▸ **What is expected**
A single number is required: how many lines of the listing below include the word "intros".

▸ **Records provided**
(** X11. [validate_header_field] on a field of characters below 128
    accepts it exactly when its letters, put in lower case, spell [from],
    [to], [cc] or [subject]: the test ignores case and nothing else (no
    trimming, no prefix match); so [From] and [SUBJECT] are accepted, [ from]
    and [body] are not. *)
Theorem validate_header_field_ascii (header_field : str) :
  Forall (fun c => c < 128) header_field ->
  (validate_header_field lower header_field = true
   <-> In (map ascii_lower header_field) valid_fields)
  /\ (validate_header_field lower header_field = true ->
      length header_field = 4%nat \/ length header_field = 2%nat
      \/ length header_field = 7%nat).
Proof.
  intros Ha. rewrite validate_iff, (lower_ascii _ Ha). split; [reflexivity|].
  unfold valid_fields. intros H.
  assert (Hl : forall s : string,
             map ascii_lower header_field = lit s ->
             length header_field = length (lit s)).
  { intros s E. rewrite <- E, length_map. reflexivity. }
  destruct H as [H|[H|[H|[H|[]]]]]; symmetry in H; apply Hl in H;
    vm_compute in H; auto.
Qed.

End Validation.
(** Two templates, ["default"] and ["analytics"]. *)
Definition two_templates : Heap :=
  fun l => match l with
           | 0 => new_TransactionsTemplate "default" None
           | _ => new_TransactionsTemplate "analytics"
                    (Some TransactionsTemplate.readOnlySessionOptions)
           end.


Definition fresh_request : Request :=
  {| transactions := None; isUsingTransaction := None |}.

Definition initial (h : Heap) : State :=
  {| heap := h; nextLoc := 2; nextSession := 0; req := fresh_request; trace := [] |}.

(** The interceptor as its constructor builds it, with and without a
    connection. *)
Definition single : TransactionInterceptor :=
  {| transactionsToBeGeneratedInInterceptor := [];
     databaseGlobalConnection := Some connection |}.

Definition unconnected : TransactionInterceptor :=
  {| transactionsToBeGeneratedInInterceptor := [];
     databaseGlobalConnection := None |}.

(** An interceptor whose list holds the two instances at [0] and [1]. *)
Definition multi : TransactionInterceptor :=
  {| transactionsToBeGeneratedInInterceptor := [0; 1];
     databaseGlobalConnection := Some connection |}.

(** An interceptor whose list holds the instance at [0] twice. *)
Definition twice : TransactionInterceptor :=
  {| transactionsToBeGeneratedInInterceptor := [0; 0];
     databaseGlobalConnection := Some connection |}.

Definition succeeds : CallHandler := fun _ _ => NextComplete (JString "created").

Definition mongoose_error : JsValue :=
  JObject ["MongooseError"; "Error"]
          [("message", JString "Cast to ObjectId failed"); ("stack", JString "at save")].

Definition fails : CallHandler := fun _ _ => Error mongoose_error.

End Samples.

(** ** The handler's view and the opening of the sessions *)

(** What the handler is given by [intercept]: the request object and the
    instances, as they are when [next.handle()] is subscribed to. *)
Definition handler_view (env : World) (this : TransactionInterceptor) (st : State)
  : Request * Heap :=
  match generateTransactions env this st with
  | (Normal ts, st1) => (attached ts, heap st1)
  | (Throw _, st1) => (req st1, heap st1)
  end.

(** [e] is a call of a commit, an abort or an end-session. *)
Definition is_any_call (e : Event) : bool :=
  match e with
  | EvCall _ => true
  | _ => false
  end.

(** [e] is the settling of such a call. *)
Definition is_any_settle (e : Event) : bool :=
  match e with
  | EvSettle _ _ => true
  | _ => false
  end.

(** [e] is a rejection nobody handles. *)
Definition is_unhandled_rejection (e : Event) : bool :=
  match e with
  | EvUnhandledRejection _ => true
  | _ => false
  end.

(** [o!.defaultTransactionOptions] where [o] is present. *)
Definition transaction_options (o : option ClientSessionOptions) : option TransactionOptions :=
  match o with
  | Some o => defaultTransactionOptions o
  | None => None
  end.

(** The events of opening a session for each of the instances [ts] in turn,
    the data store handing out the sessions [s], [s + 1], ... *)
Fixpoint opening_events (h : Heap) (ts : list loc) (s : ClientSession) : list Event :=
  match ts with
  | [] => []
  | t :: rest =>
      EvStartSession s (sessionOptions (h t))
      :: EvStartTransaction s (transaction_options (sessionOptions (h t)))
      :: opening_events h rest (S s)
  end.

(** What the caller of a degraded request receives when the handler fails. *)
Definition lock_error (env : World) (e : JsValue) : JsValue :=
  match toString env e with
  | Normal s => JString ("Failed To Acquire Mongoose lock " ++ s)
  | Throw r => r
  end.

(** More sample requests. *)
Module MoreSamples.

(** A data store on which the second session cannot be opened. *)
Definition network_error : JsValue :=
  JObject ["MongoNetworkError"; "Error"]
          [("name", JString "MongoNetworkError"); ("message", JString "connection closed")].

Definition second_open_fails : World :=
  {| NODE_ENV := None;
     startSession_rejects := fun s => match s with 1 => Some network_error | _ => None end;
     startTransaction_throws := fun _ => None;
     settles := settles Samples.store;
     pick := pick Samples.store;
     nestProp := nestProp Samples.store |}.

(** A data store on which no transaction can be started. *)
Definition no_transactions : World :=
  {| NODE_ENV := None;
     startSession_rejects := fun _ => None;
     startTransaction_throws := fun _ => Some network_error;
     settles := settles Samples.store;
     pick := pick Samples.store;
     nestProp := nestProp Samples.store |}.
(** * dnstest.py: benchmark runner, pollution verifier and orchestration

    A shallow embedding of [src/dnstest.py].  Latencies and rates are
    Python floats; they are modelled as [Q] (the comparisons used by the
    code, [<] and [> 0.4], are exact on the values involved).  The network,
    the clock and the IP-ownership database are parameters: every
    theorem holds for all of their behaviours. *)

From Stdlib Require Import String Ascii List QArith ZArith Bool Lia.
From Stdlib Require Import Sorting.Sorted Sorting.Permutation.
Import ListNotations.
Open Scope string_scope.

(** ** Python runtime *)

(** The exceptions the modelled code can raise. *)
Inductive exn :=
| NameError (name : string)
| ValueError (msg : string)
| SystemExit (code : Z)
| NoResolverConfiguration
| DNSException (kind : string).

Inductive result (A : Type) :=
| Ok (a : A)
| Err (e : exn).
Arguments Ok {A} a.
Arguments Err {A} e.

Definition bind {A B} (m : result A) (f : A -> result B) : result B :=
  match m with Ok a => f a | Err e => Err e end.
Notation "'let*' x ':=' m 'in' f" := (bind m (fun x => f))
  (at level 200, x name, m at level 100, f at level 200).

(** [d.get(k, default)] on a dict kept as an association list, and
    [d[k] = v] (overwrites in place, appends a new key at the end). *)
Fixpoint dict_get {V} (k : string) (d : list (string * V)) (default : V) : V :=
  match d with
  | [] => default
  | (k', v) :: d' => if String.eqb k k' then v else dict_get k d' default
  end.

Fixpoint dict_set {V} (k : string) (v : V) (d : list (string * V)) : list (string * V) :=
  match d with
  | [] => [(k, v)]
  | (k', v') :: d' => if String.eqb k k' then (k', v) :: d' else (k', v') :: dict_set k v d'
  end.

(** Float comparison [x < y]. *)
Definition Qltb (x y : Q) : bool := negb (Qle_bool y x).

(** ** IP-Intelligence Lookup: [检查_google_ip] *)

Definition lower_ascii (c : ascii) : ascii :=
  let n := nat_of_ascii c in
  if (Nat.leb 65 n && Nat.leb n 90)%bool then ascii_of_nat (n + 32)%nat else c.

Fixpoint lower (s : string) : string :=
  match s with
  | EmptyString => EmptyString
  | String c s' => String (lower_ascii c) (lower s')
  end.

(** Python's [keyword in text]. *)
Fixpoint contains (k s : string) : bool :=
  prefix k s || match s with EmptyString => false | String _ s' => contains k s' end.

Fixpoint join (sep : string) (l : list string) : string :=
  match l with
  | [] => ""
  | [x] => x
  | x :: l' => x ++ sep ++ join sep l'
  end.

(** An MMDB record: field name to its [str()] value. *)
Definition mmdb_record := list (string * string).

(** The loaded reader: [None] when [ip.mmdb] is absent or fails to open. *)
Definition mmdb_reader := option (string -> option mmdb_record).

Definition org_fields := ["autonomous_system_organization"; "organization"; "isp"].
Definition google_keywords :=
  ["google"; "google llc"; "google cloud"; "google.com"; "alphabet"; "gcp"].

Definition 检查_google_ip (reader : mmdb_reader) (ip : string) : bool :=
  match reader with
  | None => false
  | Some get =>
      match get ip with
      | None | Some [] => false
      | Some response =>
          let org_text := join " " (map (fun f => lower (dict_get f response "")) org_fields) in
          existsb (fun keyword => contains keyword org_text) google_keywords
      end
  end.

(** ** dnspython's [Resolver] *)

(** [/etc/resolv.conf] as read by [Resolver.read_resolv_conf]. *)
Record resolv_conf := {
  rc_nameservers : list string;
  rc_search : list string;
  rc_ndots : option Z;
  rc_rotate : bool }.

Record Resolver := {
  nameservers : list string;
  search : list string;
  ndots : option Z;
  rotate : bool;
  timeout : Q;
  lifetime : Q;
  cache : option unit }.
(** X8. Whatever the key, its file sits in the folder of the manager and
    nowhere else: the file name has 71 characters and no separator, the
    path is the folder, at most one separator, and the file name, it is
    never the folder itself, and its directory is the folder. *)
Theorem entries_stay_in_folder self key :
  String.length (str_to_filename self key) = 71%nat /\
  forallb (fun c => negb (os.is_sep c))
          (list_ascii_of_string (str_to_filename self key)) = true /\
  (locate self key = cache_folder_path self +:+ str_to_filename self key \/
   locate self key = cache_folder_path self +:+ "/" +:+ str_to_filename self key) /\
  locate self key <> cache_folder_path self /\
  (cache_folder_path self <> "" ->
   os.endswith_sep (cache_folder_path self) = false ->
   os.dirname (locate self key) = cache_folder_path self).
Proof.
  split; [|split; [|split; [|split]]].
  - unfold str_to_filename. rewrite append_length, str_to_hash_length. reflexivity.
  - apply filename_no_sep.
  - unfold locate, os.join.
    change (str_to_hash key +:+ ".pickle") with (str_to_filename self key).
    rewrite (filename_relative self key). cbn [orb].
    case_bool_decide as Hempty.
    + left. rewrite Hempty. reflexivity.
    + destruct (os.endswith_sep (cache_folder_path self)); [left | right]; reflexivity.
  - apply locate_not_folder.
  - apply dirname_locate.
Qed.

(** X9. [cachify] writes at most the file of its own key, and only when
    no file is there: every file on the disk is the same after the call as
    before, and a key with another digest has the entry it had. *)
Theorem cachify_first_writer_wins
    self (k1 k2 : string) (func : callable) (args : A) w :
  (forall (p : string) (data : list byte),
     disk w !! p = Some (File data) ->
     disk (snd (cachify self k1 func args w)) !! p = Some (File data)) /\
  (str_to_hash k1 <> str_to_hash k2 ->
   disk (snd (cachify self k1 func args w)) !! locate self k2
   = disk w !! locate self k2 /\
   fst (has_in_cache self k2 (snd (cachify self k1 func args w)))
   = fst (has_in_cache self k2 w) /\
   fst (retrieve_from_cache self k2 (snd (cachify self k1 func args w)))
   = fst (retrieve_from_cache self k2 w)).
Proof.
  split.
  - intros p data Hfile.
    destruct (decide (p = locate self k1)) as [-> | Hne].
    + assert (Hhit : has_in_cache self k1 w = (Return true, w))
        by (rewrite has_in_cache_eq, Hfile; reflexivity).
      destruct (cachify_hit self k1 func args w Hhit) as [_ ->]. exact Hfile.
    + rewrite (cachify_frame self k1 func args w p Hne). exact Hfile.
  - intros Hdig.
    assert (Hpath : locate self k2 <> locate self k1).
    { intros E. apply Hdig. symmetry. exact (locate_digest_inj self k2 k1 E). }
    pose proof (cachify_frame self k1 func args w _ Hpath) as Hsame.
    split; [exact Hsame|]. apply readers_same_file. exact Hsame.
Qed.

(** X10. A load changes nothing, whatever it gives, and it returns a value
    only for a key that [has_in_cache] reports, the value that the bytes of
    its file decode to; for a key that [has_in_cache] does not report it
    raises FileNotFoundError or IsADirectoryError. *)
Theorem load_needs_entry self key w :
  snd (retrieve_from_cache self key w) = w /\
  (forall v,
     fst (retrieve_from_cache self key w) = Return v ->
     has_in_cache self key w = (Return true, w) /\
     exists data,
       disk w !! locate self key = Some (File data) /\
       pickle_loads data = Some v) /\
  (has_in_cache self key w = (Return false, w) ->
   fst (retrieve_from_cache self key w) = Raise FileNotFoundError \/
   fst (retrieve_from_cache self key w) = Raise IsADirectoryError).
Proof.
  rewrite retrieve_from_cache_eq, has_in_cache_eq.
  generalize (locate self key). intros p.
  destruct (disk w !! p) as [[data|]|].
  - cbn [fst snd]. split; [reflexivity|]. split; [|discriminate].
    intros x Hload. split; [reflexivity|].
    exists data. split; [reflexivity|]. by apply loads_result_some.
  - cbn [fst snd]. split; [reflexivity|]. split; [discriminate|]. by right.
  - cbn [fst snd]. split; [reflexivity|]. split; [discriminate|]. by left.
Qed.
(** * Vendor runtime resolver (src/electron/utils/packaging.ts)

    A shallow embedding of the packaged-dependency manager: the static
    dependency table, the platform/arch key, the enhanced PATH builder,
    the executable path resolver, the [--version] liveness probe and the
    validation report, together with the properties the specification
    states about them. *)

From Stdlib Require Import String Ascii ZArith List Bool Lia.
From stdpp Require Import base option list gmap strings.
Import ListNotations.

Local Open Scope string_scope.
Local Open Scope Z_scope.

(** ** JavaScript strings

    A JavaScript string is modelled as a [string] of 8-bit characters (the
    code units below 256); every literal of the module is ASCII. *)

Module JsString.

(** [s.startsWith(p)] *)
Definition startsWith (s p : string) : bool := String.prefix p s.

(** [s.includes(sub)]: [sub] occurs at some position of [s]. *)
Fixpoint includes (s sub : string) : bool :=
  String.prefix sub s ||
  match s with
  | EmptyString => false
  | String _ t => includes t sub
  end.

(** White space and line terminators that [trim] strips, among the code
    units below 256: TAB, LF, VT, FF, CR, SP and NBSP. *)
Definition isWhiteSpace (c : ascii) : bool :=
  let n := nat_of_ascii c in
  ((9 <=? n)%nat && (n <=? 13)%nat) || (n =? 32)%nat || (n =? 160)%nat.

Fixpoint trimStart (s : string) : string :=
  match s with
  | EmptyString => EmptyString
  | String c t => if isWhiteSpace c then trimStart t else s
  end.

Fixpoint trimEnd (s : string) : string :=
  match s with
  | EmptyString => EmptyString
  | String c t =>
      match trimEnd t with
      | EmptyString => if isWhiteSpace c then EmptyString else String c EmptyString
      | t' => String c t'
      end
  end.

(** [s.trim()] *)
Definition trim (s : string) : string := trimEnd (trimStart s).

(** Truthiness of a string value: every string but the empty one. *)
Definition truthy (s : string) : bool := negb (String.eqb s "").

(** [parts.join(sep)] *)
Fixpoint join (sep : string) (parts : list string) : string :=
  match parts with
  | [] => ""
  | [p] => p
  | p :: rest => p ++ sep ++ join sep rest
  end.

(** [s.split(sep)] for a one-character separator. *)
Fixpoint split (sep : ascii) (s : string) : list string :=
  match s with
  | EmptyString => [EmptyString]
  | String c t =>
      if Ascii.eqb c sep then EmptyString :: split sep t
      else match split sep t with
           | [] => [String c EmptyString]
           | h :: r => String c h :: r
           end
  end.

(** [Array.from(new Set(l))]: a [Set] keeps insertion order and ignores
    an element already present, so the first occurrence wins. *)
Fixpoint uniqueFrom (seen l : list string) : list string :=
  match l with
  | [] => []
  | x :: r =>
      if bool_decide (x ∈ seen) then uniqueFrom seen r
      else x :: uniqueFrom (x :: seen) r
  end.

▸ **Solution**
8